*Work required*:
Within the records that follow, find every line containing the string "MpuConfig". Copy those lines.

*Working data*:
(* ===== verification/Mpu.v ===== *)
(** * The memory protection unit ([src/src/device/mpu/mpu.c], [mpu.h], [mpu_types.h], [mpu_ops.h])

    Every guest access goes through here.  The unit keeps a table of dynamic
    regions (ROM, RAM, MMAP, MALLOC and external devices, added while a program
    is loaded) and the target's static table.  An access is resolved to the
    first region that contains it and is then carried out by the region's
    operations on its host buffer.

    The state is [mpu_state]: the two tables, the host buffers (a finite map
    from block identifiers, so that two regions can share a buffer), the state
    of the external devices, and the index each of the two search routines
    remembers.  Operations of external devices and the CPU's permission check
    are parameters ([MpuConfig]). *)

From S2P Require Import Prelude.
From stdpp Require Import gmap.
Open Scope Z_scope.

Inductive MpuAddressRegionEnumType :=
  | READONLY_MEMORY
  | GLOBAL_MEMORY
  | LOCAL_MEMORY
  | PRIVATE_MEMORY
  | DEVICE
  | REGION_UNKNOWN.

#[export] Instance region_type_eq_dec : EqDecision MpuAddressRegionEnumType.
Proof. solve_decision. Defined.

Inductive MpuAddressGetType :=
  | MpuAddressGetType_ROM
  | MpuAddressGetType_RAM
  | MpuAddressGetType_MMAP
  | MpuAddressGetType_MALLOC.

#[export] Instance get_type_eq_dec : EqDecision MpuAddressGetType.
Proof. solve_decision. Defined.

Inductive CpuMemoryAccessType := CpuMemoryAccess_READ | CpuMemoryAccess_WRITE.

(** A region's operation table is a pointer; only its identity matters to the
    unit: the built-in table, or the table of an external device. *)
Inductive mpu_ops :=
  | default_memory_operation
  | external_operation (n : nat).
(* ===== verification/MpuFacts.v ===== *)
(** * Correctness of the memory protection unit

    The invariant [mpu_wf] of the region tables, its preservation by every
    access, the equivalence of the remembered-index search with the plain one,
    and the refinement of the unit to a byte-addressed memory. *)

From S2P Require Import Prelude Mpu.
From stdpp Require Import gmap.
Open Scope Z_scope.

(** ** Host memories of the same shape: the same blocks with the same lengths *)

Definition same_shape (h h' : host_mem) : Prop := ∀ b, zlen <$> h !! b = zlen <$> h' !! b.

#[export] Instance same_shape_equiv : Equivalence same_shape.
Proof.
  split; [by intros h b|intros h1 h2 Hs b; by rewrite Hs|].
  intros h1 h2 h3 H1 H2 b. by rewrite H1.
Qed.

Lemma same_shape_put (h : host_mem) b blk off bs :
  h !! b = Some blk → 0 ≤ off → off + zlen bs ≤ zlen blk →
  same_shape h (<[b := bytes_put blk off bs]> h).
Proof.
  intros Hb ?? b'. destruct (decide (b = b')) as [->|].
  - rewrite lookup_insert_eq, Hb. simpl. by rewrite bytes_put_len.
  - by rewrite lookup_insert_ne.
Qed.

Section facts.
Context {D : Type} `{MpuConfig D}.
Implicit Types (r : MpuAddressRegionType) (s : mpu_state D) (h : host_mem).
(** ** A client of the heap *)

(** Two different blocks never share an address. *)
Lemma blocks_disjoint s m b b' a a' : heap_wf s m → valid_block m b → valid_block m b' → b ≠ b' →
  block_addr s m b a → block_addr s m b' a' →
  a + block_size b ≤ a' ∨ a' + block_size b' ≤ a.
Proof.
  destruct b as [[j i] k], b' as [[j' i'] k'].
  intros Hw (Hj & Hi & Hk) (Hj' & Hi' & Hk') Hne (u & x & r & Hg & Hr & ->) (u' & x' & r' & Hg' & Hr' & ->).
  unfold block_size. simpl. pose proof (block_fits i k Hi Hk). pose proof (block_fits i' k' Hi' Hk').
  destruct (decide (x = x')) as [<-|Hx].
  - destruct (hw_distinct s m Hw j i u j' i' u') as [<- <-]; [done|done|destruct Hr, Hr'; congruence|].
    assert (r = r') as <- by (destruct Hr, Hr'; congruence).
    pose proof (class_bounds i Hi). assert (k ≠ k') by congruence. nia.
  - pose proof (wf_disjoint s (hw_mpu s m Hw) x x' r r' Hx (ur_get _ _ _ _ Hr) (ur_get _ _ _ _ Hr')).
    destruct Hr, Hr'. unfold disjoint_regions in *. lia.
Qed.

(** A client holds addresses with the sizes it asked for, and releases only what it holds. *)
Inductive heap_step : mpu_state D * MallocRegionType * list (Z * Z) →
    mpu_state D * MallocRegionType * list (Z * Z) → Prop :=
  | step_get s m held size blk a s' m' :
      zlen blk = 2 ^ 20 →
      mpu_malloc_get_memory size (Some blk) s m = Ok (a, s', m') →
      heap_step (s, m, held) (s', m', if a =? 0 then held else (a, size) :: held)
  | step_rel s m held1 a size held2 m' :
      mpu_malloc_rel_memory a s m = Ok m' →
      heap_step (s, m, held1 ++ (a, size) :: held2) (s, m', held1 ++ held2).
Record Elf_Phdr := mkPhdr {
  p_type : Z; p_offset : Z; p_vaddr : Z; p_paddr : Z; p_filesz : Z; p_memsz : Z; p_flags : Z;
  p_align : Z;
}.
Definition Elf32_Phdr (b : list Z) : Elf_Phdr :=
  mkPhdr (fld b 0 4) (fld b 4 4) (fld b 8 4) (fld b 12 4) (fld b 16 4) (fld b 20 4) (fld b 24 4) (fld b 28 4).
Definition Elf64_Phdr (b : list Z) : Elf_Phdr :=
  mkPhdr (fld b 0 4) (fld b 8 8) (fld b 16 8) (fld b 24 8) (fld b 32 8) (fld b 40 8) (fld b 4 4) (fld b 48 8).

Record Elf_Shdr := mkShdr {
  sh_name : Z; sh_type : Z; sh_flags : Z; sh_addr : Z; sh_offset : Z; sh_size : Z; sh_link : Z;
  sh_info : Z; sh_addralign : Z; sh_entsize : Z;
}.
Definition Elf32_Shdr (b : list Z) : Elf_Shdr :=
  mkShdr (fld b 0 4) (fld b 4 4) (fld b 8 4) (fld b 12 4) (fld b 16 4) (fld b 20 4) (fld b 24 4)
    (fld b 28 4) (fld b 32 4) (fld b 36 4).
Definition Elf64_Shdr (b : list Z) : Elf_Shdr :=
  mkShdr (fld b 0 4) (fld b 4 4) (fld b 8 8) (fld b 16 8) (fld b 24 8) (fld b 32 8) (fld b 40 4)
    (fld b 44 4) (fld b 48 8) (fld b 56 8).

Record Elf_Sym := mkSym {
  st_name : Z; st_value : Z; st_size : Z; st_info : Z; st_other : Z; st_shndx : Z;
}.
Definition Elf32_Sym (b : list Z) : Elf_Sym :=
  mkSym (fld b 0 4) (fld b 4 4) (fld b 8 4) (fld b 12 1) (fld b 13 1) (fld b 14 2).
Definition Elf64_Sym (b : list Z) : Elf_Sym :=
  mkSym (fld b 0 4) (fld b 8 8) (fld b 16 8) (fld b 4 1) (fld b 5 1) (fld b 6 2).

*Output for this exercise*:
    are parameters ([MpuConfig]). *)
Context {D : Type} `{MpuConfig D}.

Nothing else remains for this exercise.